### Dataset entries

━━━

Lemma equity_cashflow_vector_witness :
  exists v last_cf,
    cashflows (Fin 400) [Fin 20; Fin 30] (net_sales_proceeds (Fin 100) (Fin 250))
    = Ok v /\
    length v = S (length [Fin 20; Fin 30]) /\
    nth_error v 0 = Some (fneg (Fin 400)) /\
    (forall e, Fin 400 ~= e -> fneg (Fin 400) ~= - e) /\
    (forall k, (1 <= k < length [Fin 20; Fin 30])%nat ->
               nth_error v k = nth_error [Fin 20; Fin 30] (k - 1)) /\
    nth_error [Fin 20; Fin 30] (length [Fin 20; Fin 30] - 1) = Some last_cf /\
    nth_error v (length [Fin 20; Fin 30])
    = Some (fadd last_cf (net_sales_proceeds (Fin 100) (Fin 250))) /\
    net_sales_proceeds (Fin 100) (Fin 250) = fsub (Fin 100) (Fin 250) /\
    (forall a b, Fin 100 ~= a -> Fin 250 ~= b ->
                 net_sales_proceeds (Fin 100) (Fin 250) ~= a - b).
Proof.
  apply (equity_cashflow_vector (Fin 400) [Fin 20; Fin 30] (Fin 100) (Fin 250)).
  simpl. lia.
Defined.

(** ** IRR *)

Lemma irr_of_failure (npf_irr : list num -> outcome num) (cfs : list num) :
  fails (npf_irr cfs) -> irr npf_irr cfs = None.
Proof.
  unfold irr. destruct (npf_irr cfs); [intros [] | reflexivity].
Qed.

Lemma irr_of_value (npf_irr : list num -> outcome num) (cfs : list num) (v : num) :
  npf_irr cfs = Ok v -> irr npf_irr cfs = Some v.
Proof. unfold irr. intros ->. reflexivity. Qed.

(** What the tile does with the values the wrapper lets through: a NaN is
    formatted like any rate, a rate of exactly zero is shown as "N/A". *)
Lemma show_irr_nan : show_irr (Some NaN) = Percent NaN.
Proof. reflexivity. Qed.

Lemma show_irr_zero : show_irr (Some (Fin 0)) = NotAvailable.
Proof. reflexivity. Qed.

(** ** The equity multiple *)

Lemma fold_fadd_repr (xs : list num) (qs : list Q) :
  represents_all xs qs ->
  forall acc a, acc ~= a -> fold_left fadd xs acc ~= a + Qsum qs.
Proof.
  induction 1 as [|x q xs qs Hx _ IH]; intros acc a Ha; simpl.
  - eapply represents_comp; [reflexivity | | exact Ha]. ring.
  - eapply represents_comp;
      [reflexivity | | exact (IH _ _ (fadd_repr _ _ _ _ Ha Hx))].
    ring.
Qed.

Lemma py_sum_repr (xs : list num) (qs : list Q) :
  represents_all xs qs -> py_sum xs ~= Qsum qs.
Proof.
  intros H. unfold py_sum.
  eapply represents_comp;
    [reflexivity | | exact (fold_fadd_repr xs qs H _ _ (of_Z_repr 0))].
  change (inject_Z 0) with 0. ring.
Qed.

Lemma positive_inflows_all (qs : list Q) :
  Forall (fun q => 0 <= q) qs -> positive_inflows qs == Qsum qs.
Proof.
  unfold positive_inflows.
  induction 1 as [|q qs Hq _ IH]; simpl; [reflexivity|].
  destruct (Qltb 0 q) eqn:E; simpl.
  - rewrite IH. reflexivity.
  - apply Qltb_false in E. rewrite IH.
    assert (q == 0) by lra. lra.
Qed.

(** C9 (as stated).  With a negative interim cash flow the code's multiple
    is not the sum of the positive inflows over the outflow: for
    [[-100; -10; 130]] it is [120/100], not [130/100]. *)
Lemma equity_multiple_counterexample :
  exists m,
    equity_multiple [Fin (-100); Fin (-10); Fin 130] = Ok m /\
    m ~= 120 / 100 /\
    equity_multiple_positive_inflows 100 [-10; 130] == 130 / 100 /\
    ~ 120 / 100 == equity_multiple_positive_inflows 100 [-10; 130].
Proof.
  eexists. split; [reflexivity|].
  split; [split; vm_compute; reflexivity|].
  split; [vm_compute; reflexivity|].
  vm_compute. discriminate.
Qed.

(** C9 (amended).  The equity multiple is the sum of all cash flows at
    index >= 1, negative ones included, divided by the initial equity
    outflow; it is the sum of the positive inflows over that outflow when
    no cash flow at index >= 1 is negative. *)
Theorem equity_multiple_all_flows (c0 : num) (rest : list num)
        (e : Q) (qs : list Q) :
  c0 ~= - e -> ~ e == 0 -> represents_all rest qs ->
  exists m,
    equity_multiple (c0 :: rest) = Ok m /\
    m = fdiv (py_sum rest) (fneg c0) /\
    m ~= Qsum qs / e /\
    (Forall (fun q => 0 <= q) qs ->
     m ~= equity_multiple_positive_inflows e qs).
Proof.
  intros Hc He Hrest.
  assert (Hm : fdiv (py_sum rest) (fneg c0) ~= Qsum qs / e).
  { apply fdiv_repr; [apply py_sum_repr; exact Hrest | | exact He].
    eapply represents_comp; [reflexivity | | exact (fneg_repr _ _ Hc)].
    ring. }
  exists (fdiv (py_sum rest) (fneg c0)).
  split.
  - unfold equity_multiple.
    pose proof (py_index_nth (c0 :: rest) 0 c0 eq_refl) as E.
    change (Z.of_nat 0) with 0%Z in E. rewrite E. reflexivity.
  - split; [reflexivity|]. split; [exact Hm|].
    intros Hpos. unfold equity_multiple_positive_inflows.
    rewrite (positive_inflows_all qs Hpos). exact Hm.
Qed.

Lemma equity_multiple_all_flows_witness :
  exists m,
    equity_multiple (Fin (-100) :: [Fin (-10); Fin 130]) = Ok m /\
    m = fdiv (py_sum [Fin (-10); Fin 130]) (fneg (Fin (-100))) /\
    m ~= Qsum [-10; 130] / 100 /\
    (Forall (fun q => 0 <= q) [-10; 130] ->
     m ~= equity_multiple_positive_inflows 100 [-10; 130]).
Proof.
  apply (equity_multiple_all_flows (Fin (-100)) [Fin (-10); Fin 130]
           100 [-10; 130]).
  - split; reflexivity.
  - unfold Qeq. simpl. lia.
  - repeat (constructor; [split; reflexivity|]). constructor.
Defined.

(** ** Expense growth *)

(** C10.  The expense-growth slider is read and never used: two runs that
    agree on every other input return the same result, field by field. *)
Theorem expense_growth_has_no_effect
        (npf_irr : list num -> outcome num) (i j : Inputs) :
  same_but_expense_growth i j -> run npf_irr i = run npf_irr j.
Proof.
  destruct i as [pp n1 rg eg ec lv ir am], j as [pp' n1' rg' eg' ec' lv' ir' am'].
  unfold same_but_expense_growth. cbn [purchase_price noi_year_1
    rent_growth_slider exit_cap_slider ltv interest_rate_slider amort_years].
  intros (-> & -> & -> & -> & -> & -> & ->).
  unfold run, loan_amount, equity, interest_rate, rent_growth, exit_cap.
  cbn [purchase_price noi_year_1 rent_growth_slider exit_cap_slider ltv
       interest_rate_slider amort_years].
  reflexivity.
Qed.

Lemma expense_growth_has_no_effect_witness :
  run irr_raises (mkInputs 1000 100 2 2 6 0 6 30)
  = run irr_raises (mkInputs 1000 100 2 5 6 0 6 30).
Proof.
  apply (expense_growth_has_no_effect irr_raises).
  repeat split.
Defined.

(** * Further properties of the schedule *)

(** ** Strict monotonicity for a positive loan *)

Lemma annuity_exceeds_interest (P r : Q) (n : Z) :
  0 < P -> 0 <= r -> (0 < n)%Z -> r * P < annuity_payment P r n.
Proof.
  intros HP Hr Hn. unfold annuity_payment.
  destruct (Qeq_bool r 0) eqn:E.
  - apply Qeq_bool_iff in E. rewrite E.
    assert (Hpos : 0 < inject_Z n).
    { change 0 with (inject_Z 0). rewrite <- Zlt_Qlt. exact Hn. }
    setoid_replace (0 * P) with 0 by ring.
    apply Qlt_shift_div_l; [exact Hpos | lra].
  - apply Qeq_bool_false in E.
    assert (Hrpos : 0 < r) by (apply Qle_lt_or_eq in Hr; destruct Hr as [H|H];
                               [exact H | exfalso; apply E; symmetry; exact H]).
    pose proof (growth_factor_gt_1 r n Hrpos Hn) as Ht.
    rewrite Qpower_opp.
    set (t := (1 + r) ^ n) in *.
    assert (Hinv : 0 < / t) by (apply Qinv_lt_0_compat; lra).
    assert (Hlt1 : / t < 1).
    { apply Qmult_lt_r with (z := t); [lra|].
      rewrite Qmult_comm, Qmult_inv_r by lra. lra. }
    apply Qlt_shift_div_l; [lra|].
    assert (0 < r * P) by (apply Qmult_lt_0_compat; assumption).
    nra.
Qed.

Section StrictRunningBalance.

Variables (p r P : Q).
Hypothesis rate_nonneg : 0 <= r.
Hypothesis interest_exceeded : r * P < p.

Lemma bal_after_step_lt (k : nat) : bal_after (S k) p r P < bal_after k p r P.
Proof.
  rewrite bal_after_S.
  pose proof (bal_after_le_principal p r P rate_nonneg
                (Qlt_le_weak _ _ interest_exceeded) k) as Hle.
  assert (bal_after k p r P * r <= P * r).
  { apply Qmult_le_compat_r; assumption. }
  lra.
Qed.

━━━

In the data above, retype exactly and only the lines between the one holding "(Forall (fun q => 0 <= q) qs ->" and the one holding "pose proof (py_index_nth", inclusive.

### SOLVED EXERCISE
    (Forall (fun q => 0 <= q) qs ->
     m ~= equity_multiple_positive_inflows e qs).
Proof.
  intros Hc He Hrest.
  assert (Hm : fdiv (py_sum rest) (fneg c0) ~= Qsum qs / e).
  { apply fdiv_repr; [apply py_sum_repr; exact Hrest | | exact He].
    eapply represents_comp; [reflexivity | | exact (fneg_repr _ _ Hc)].
    ring. }
  exists (fdiv (py_sum rest) (fneg c0)).
  split.
  - unfold equity_multiple.
    pose proof (py_index_nth (c0 :: rest) 0 c0 eq_refl) as E.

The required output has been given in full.